__BRIEF__
Copy out every line holding the string "answered" from the records below.

__INFORMATION GIVEN__
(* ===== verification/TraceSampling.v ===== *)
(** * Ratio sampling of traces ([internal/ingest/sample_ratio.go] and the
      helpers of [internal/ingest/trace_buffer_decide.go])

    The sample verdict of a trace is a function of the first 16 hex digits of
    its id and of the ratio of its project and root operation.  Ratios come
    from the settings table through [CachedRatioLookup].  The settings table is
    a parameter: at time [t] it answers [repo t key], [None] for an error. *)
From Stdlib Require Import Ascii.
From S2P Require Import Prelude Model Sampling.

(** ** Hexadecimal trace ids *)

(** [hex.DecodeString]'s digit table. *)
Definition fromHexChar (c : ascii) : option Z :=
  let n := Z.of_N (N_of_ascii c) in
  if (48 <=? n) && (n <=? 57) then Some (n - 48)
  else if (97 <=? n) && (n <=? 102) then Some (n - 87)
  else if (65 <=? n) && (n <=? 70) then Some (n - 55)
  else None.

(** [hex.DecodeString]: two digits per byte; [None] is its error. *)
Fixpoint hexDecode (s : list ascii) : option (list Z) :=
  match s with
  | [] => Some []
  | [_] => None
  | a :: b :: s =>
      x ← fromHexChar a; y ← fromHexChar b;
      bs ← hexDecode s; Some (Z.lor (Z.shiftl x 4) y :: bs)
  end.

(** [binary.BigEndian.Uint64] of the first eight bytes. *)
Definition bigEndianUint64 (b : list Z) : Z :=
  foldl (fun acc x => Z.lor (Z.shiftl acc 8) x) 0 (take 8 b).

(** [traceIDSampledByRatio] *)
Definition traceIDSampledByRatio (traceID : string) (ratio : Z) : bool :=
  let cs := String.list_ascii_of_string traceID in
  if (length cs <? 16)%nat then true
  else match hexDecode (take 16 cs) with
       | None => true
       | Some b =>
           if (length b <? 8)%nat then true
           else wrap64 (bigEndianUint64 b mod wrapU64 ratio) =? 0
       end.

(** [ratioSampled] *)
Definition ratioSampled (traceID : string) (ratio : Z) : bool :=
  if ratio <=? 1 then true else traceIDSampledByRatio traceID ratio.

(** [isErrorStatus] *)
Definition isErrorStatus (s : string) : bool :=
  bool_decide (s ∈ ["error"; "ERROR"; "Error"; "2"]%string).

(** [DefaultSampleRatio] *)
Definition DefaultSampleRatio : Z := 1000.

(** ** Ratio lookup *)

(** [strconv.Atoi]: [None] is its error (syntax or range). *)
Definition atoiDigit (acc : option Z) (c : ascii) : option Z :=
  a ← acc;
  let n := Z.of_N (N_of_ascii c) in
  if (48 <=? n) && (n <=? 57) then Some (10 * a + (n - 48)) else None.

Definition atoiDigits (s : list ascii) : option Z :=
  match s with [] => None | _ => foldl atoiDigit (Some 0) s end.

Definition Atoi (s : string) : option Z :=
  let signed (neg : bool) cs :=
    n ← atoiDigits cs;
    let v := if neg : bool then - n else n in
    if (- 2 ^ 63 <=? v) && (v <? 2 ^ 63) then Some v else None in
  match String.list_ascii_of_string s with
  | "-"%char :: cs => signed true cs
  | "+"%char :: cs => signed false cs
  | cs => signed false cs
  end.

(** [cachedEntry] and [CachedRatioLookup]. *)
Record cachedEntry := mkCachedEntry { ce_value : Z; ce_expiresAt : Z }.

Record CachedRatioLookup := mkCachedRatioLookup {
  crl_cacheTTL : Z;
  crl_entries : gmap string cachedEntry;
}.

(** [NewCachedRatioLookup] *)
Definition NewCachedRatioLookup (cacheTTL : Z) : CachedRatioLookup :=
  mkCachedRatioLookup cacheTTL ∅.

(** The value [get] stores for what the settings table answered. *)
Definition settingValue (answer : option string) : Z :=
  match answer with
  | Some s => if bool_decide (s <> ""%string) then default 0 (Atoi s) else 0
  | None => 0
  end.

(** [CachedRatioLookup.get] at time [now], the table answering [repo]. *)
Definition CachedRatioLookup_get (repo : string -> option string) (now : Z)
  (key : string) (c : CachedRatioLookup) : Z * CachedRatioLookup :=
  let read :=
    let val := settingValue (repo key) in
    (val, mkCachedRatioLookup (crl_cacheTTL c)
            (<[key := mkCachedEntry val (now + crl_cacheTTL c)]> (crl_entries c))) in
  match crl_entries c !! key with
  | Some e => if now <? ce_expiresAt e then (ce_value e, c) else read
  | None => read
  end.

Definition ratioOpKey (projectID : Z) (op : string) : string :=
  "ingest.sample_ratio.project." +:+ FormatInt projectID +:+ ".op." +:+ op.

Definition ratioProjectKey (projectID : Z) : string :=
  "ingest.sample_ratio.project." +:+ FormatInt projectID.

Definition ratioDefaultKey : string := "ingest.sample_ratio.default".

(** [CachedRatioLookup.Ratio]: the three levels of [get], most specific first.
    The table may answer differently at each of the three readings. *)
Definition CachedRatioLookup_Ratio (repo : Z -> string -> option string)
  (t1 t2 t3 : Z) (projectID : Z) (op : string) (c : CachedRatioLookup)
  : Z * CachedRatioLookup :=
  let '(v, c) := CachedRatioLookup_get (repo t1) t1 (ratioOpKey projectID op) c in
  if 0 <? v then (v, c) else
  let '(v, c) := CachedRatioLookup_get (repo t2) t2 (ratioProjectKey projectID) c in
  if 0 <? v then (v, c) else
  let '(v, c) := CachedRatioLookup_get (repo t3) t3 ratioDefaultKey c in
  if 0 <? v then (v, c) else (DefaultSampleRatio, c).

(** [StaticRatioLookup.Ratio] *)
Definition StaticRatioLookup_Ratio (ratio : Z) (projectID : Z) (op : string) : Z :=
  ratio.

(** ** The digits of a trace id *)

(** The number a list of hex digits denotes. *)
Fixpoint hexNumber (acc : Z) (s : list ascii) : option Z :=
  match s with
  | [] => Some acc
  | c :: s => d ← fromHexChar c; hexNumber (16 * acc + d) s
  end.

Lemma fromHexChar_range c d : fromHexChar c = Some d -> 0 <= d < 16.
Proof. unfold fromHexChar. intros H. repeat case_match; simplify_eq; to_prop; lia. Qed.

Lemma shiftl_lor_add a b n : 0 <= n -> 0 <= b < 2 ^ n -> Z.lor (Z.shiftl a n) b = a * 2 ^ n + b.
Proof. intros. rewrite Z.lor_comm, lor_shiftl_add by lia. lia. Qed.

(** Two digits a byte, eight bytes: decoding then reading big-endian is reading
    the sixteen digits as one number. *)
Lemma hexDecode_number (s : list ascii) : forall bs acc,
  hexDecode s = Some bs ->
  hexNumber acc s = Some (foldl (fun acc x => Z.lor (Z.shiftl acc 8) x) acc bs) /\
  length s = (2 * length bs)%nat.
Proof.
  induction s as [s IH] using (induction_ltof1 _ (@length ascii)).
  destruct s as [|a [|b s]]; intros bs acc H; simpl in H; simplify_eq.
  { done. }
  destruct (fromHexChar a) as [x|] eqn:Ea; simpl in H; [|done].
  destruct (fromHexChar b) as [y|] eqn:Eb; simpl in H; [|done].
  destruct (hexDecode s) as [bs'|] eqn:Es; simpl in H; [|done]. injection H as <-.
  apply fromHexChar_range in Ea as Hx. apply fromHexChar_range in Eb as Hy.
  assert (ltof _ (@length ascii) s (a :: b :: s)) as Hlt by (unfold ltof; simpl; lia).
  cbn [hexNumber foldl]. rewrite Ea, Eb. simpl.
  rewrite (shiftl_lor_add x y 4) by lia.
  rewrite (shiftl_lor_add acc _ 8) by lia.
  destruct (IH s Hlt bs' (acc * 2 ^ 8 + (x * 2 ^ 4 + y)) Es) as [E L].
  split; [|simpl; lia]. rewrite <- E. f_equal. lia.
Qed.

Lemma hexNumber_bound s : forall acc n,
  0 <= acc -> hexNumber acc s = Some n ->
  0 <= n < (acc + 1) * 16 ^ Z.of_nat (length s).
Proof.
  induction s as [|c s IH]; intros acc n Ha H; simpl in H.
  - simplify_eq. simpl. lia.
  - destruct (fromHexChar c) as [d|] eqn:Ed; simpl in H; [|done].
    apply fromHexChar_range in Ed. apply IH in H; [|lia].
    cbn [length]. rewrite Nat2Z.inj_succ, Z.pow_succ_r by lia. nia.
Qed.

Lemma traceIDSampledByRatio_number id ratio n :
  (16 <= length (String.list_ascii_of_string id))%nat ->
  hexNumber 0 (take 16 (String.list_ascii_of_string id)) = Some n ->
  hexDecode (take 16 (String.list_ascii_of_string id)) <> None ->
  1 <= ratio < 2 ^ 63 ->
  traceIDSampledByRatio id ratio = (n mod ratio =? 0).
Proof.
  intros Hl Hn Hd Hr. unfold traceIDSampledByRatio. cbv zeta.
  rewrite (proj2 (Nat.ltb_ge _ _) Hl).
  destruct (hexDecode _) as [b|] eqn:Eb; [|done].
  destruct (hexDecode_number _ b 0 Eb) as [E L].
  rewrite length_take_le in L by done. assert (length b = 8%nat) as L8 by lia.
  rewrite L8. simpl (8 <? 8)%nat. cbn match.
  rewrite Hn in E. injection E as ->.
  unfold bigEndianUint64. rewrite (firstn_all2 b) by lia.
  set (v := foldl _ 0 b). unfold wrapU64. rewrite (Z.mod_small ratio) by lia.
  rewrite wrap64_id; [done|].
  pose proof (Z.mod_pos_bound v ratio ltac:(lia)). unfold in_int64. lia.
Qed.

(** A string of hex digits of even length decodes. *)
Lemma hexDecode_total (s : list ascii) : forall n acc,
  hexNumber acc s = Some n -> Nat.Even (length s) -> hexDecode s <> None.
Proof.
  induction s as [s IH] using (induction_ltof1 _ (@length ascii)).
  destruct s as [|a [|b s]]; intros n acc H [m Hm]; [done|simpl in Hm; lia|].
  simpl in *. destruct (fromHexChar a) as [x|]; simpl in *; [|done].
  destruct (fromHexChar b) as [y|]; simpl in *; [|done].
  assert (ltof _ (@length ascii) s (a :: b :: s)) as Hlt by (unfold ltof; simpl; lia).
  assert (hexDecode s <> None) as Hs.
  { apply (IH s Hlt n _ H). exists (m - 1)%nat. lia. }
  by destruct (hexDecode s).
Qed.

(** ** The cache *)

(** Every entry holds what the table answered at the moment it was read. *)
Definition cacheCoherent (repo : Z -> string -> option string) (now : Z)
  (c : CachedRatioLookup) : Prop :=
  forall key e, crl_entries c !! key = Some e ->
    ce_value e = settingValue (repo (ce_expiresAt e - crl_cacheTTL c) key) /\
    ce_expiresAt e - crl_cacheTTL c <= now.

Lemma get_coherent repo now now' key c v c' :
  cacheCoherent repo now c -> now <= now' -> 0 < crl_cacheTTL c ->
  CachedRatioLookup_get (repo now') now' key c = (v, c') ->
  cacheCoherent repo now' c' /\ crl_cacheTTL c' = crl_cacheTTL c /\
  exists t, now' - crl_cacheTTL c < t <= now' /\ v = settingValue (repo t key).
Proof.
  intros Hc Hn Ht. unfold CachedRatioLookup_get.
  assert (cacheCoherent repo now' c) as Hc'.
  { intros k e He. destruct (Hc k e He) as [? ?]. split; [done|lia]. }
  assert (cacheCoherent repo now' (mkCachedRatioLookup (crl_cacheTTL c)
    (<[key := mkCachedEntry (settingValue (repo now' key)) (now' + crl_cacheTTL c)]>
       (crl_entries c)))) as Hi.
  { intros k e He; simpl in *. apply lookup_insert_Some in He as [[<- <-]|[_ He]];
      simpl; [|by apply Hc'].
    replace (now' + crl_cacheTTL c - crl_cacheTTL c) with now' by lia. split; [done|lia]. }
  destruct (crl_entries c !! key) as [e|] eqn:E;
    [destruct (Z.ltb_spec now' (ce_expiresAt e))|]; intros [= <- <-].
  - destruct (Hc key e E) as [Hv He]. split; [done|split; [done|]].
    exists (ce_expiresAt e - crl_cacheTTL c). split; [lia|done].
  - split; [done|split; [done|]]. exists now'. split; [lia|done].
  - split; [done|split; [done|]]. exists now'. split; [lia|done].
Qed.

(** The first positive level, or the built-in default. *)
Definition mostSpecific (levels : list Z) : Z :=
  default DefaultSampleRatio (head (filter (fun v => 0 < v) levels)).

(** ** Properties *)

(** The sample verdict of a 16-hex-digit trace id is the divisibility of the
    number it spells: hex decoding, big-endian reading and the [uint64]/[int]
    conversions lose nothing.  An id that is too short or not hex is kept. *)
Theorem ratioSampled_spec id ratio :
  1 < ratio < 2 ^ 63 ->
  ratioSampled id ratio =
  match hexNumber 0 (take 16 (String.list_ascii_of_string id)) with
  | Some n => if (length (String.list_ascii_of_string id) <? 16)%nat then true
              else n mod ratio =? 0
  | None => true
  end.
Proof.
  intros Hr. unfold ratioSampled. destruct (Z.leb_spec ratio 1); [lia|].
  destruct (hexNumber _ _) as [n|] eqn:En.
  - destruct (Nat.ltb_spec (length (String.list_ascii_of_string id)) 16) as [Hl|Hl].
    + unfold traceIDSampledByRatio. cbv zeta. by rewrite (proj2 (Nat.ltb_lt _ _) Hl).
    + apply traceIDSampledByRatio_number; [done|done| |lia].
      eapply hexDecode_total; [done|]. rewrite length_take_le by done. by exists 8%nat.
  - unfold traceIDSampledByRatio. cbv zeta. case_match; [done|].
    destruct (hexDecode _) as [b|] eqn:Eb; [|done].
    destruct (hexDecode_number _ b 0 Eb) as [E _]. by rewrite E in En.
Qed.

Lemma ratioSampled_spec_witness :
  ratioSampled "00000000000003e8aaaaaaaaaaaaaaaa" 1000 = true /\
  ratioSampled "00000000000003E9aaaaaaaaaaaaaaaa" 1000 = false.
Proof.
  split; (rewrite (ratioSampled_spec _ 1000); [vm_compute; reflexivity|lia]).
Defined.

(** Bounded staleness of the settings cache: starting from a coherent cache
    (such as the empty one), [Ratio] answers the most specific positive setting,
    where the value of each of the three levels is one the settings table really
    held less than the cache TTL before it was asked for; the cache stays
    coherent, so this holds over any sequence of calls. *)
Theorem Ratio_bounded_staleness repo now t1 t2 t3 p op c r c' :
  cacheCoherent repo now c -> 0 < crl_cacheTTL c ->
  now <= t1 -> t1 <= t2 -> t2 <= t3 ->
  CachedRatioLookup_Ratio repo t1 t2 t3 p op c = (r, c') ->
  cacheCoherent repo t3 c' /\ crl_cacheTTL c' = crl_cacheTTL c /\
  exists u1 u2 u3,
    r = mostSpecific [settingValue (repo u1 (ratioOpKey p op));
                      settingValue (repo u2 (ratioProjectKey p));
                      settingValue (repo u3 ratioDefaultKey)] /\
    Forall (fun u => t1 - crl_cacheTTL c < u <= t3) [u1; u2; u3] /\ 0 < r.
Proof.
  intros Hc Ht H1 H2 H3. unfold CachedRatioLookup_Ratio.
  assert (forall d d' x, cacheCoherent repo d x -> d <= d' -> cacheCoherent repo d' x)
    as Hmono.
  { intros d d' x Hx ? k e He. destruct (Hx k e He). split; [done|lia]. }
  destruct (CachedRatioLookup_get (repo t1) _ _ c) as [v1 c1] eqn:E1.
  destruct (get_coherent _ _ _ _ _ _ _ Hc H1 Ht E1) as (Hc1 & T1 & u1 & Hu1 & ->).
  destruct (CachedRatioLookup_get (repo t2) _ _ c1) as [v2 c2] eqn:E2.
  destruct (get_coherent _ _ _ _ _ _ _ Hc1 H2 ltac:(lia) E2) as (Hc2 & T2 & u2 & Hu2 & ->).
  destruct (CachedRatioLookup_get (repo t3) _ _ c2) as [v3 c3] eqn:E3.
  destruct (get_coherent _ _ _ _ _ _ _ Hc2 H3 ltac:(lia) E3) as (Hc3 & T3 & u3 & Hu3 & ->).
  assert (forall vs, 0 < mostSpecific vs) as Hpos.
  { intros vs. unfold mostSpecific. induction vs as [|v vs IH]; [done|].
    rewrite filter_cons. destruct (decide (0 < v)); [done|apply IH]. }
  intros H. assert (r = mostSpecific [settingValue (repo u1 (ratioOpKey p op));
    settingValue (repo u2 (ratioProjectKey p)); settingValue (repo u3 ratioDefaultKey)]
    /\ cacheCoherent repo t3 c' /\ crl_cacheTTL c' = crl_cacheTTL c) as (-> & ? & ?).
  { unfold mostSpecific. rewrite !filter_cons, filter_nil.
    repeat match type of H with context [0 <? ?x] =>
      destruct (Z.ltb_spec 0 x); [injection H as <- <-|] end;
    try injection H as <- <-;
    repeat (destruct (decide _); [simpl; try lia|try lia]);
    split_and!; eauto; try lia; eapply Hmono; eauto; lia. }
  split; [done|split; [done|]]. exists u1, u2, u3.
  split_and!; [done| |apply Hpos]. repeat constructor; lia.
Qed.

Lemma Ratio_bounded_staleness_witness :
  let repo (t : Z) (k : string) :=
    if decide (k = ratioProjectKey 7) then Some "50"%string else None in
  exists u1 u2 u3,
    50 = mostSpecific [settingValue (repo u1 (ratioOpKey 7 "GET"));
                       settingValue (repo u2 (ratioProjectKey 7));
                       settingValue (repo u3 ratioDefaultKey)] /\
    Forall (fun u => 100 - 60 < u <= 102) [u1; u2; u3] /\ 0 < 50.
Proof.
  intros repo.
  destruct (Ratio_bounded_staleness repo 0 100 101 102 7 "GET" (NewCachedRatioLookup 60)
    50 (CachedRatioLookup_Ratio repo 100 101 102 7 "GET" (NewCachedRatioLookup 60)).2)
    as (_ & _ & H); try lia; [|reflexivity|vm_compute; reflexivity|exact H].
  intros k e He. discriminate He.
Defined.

__TASK ANSWER__
(** The value [get] stores for what the settings table answered. *)
(** Every entry holds what the table answered at the moment it was read. *)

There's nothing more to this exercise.